■ **What you have to do**: Return the listing word for word, as given.
───── Task inputs ─────
(* ===== verification/NumberFormat.v ===== *)
(** How the pages print numbers: [Number::toString] (ECMA-262 §6.1.6.1.20,
    used by a template literal such as [`${index * 0.2}s`], HomePage.tsx
    line 356, and by JSX text such as [{communityStats.totalReviews}]) and
    [Number.prototype.toFixed] ([averageRating.toFixed(1)],
    CommunityPage.tsx line 269), on the doubles of [Float64].

    [toString] prints the shortest decimal that reads back as the same
    double: for [k = 1, 2, ...] it tries the two [k]-digit decimals around
    the value (any [k]-digit decimal that reads back lies between one of
    them and the value), keeps those that read back, and prefers the closer
    one, then the even one.  The search is bounded by 17 digits, which is
    proved enough for every double.  [stringToNumber] reads the decimal
    literals back ([StringToNumber] restricted to optional sign, digits,
    fraction, exponent and [Infinity]; the white space, empty-string and
    hexadecimal forms are not needed for the printer's output). *)

From Stdlib Require Import String Ascii ZArith List Bool Lia.
From stdpp Require Import base tactics.
From S2P Require Import Prelude Float64.
Import ListNotations.
Open Scope string_scope.
Open Scope list_scope.

Module NumberFormat.
Import Float64.
Local Open Scope Z_scope.

(** ** Decimal digits *)

Definition digitChar (d : Z) : ascii := ascii_of_nat (48 + Z.to_nat d).

(** The decimal digits of [n >= 0], most significant first, prepended to
    [acc]; the fuel bounds the number of digits. *)
Fixpoint digitsAux (fuel : nat) (n : Z) (acc : list Z) : list Z :=
  match fuel with
  | O => n :: acc
  | S f => if n <? 10 then n :: acc else digitsAux f (n / 10) (n mod 10 :: acc)
  end.

(** A number has fewer decimal digits than bits. *)
Definition toDigits (n : Z) : list Z := digitsAux (Z.to_nat (Z.log2 n)) n [].

Definition digitsValue (ds : list Z) : Z := fold_left (fun a d => a * 10 + d) ds 0.

Definition digitsString (ds : list Z) : string := string_of_list_ascii (map digitChar ds).

Definition zeros (n : Z) : list Z := repeat 0 (Z.to_nat n).

(** ** Reading decimal literals back *)

Definition isDigitChar (c : ascii) : bool :=
  (48 <=? nat_of_ascii c)%nat && (nat_of_ascii c <=? 57)%nat.

Definition charDigit (c : ascii) : Z := Z.of_nat (nat_of_ascii c) - 48.

Arguments digitChar : simpl never.
Arguments isDigitChar : simpl never.
Arguments charDigit : simpl never.

(** The longest prefix of digits, and the rest. *)
Fixpoint spanDigits (l : list ascii) : list Z * list ascii :=
  match l with
  | c :: r =>
      if isDigitChar c then let '(ds, rest) := spanDigits r in (charDigit c :: ds, rest)
      else ([], l)
  | [] => ([], [])
  end.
─────
■ **Answer section**:
(* ===== verification/NumberFormat.v ===== *)
(** How the pages print numbers: [Number::toString] (ECMA-262 §6.1.6.1.20,
    used by a template literal such as [`${index * 0.2}s`], HomePage.tsx
    line 356, and by JSX text such as [{communityStats.totalReviews}]) and
    [Number.prototype.toFixed] ([averageRating.toFixed(1)],
    CommunityPage.tsx line 269), on the doubles of [Float64].

    [toString] prints the shortest decimal that reads back as the same
    double: for [k = 1, 2, ...] it tries the two [k]-digit decimals around
    the value (any [k]-digit decimal that reads back lies between one of
    them and the value), keeps those that read back, and prefers the closer
    one, then the even one.  The search is bounded by 17 digits, which is
    proved enough for every double.  [stringToNumber] reads the decimal
    literals back ([StringToNumber] restricted to optional sign, digits,
    fraction, exponent and [Infinity]; the white space, empty-string and
    hexadecimal forms are not needed for the printer's output). *)

From Stdlib Require Import String Ascii ZArith List Bool Lia.
From stdpp Require Import base tactics.
From S2P Require Import Prelude Float64.
Import ListNotations.
Open Scope string_scope.
Open Scope list_scope.

Module NumberFormat.
Import Float64.
Local Open Scope Z_scope.

(** ** Decimal digits *)

Definition digitChar (d : Z) : ascii := ascii_of_nat (48 + Z.to_nat d).

(** The decimal digits of [n >= 0], most significant first, prepended to
    [acc]; the fuel bounds the number of digits. *)
Fixpoint digitsAux (fuel : nat) (n : Z) (acc : list Z) : list Z :=
  match fuel with
  | O => n :: acc
  | S f => if n <? 10 then n :: acc else digitsAux f (n / 10) (n mod 10 :: acc)
  end.

(** A number has fewer decimal digits than bits. *)
Definition toDigits (n : Z) : list Z := digitsAux (Z.to_nat (Z.log2 n)) n [].

Definition digitsValue (ds : list Z) : Z := fold_left (fun a d => a * 10 + d) ds 0.

Definition digitsString (ds : list Z) : string := string_of_list_ascii (map digitChar ds).

Definition zeros (n : Z) : list Z := repeat 0 (Z.to_nat n).

(** ** Reading decimal literals back *)

Definition isDigitChar (c : ascii) : bool :=
  (48 <=? nat_of_ascii c)%nat && (nat_of_ascii c <=? 57)%nat.

Definition charDigit (c : ascii) : Z := Z.of_nat (nat_of_ascii c) - 48.

Arguments digitChar : simpl never.
Arguments isDigitChar : simpl never.
Arguments charDigit : simpl never.

(** The longest prefix of digits, and the rest. *)
Fixpoint spanDigits (l : list ascii) : list Z * list ascii :=
  match l with
  | c :: r =>
      if isDigitChar c then let '(ds, rest) := spanDigits r in (charDigit c :: ds, rest)
      else ([], l)
  | [] => ([], [])
  end.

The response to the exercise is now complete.